**Task brief:** Look below for the line holding "w) ++ before) l)%list." and the line holding "cbn [singles app". Transcribe exactly those lines and all lines between them, nothing more.

**Collected data entries:**
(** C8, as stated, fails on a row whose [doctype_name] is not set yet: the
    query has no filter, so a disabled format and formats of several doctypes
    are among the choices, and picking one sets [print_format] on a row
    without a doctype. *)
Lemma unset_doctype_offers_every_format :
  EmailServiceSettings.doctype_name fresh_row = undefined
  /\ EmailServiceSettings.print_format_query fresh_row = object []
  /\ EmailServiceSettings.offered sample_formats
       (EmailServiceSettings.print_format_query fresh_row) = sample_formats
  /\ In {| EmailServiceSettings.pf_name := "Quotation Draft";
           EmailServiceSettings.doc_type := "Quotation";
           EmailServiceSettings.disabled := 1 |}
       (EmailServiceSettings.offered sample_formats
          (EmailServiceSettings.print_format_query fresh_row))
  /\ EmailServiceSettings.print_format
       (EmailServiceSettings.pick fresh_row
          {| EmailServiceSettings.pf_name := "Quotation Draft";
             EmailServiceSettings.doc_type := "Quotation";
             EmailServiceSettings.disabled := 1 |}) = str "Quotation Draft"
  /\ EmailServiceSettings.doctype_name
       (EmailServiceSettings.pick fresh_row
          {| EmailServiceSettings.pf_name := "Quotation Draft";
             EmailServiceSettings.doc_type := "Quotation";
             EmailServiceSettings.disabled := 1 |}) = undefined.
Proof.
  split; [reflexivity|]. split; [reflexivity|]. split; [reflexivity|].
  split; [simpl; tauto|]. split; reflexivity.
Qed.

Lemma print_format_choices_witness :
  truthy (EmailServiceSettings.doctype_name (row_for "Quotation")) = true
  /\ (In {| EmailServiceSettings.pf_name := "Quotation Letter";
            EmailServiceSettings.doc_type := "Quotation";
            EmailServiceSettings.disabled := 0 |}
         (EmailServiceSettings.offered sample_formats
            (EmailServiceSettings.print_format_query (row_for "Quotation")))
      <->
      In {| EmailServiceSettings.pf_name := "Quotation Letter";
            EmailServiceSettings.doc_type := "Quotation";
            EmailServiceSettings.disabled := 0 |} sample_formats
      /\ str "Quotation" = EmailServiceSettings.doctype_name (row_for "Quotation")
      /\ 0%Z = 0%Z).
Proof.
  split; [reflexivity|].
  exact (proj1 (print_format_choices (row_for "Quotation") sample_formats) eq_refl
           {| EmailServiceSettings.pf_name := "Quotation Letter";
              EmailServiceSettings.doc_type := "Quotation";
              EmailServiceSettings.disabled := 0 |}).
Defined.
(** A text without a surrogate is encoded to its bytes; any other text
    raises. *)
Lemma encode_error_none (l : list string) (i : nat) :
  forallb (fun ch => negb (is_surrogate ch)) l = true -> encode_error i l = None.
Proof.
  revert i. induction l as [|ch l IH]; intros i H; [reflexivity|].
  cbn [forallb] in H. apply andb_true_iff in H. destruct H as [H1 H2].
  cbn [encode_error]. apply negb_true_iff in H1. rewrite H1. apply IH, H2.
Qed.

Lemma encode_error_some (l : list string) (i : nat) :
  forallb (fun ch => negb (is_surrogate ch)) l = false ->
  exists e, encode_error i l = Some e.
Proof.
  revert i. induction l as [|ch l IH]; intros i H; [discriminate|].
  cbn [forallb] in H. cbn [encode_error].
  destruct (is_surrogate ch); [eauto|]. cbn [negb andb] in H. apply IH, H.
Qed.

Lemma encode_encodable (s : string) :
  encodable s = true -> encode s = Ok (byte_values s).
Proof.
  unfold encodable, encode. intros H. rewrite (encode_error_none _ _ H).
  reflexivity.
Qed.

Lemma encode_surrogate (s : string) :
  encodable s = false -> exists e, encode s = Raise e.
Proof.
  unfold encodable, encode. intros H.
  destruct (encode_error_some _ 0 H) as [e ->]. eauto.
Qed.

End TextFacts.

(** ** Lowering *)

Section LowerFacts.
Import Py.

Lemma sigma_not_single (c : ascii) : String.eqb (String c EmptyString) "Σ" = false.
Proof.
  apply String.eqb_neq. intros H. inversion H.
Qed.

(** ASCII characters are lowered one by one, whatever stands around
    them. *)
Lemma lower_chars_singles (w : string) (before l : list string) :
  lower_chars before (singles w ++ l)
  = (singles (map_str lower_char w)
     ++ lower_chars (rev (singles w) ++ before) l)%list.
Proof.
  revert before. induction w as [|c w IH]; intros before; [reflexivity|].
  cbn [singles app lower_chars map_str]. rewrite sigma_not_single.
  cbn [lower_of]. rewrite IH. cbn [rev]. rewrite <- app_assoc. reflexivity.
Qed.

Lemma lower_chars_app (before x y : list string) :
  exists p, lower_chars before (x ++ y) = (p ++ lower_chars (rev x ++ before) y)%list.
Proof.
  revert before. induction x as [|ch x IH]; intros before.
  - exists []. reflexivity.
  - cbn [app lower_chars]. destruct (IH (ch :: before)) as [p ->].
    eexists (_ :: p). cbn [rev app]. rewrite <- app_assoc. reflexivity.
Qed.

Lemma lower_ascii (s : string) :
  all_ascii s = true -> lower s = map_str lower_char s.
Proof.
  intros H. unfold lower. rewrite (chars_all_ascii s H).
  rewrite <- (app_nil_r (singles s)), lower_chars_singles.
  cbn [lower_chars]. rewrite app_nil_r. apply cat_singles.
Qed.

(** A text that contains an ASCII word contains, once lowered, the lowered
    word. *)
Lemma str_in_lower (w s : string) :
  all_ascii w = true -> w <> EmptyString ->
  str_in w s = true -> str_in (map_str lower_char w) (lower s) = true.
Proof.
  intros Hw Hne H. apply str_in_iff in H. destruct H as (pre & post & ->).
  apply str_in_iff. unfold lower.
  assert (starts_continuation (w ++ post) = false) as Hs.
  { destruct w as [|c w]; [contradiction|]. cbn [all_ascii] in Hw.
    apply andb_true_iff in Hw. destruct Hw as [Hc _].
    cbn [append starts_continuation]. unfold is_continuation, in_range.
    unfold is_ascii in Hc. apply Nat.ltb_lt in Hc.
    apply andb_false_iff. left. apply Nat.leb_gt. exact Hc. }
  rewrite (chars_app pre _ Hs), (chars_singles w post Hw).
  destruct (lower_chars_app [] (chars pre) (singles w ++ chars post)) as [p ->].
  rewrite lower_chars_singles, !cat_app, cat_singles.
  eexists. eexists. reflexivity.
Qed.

**Solution to this task:**
     ++ lower_chars (rev (singles w) ++ before) l)%list.
Proof.
  revert before. induction w as [|c w IH]; intros before; [reflexivity|].
  cbn [singles app lower_chars map_str]. rewrite sigma_not_single.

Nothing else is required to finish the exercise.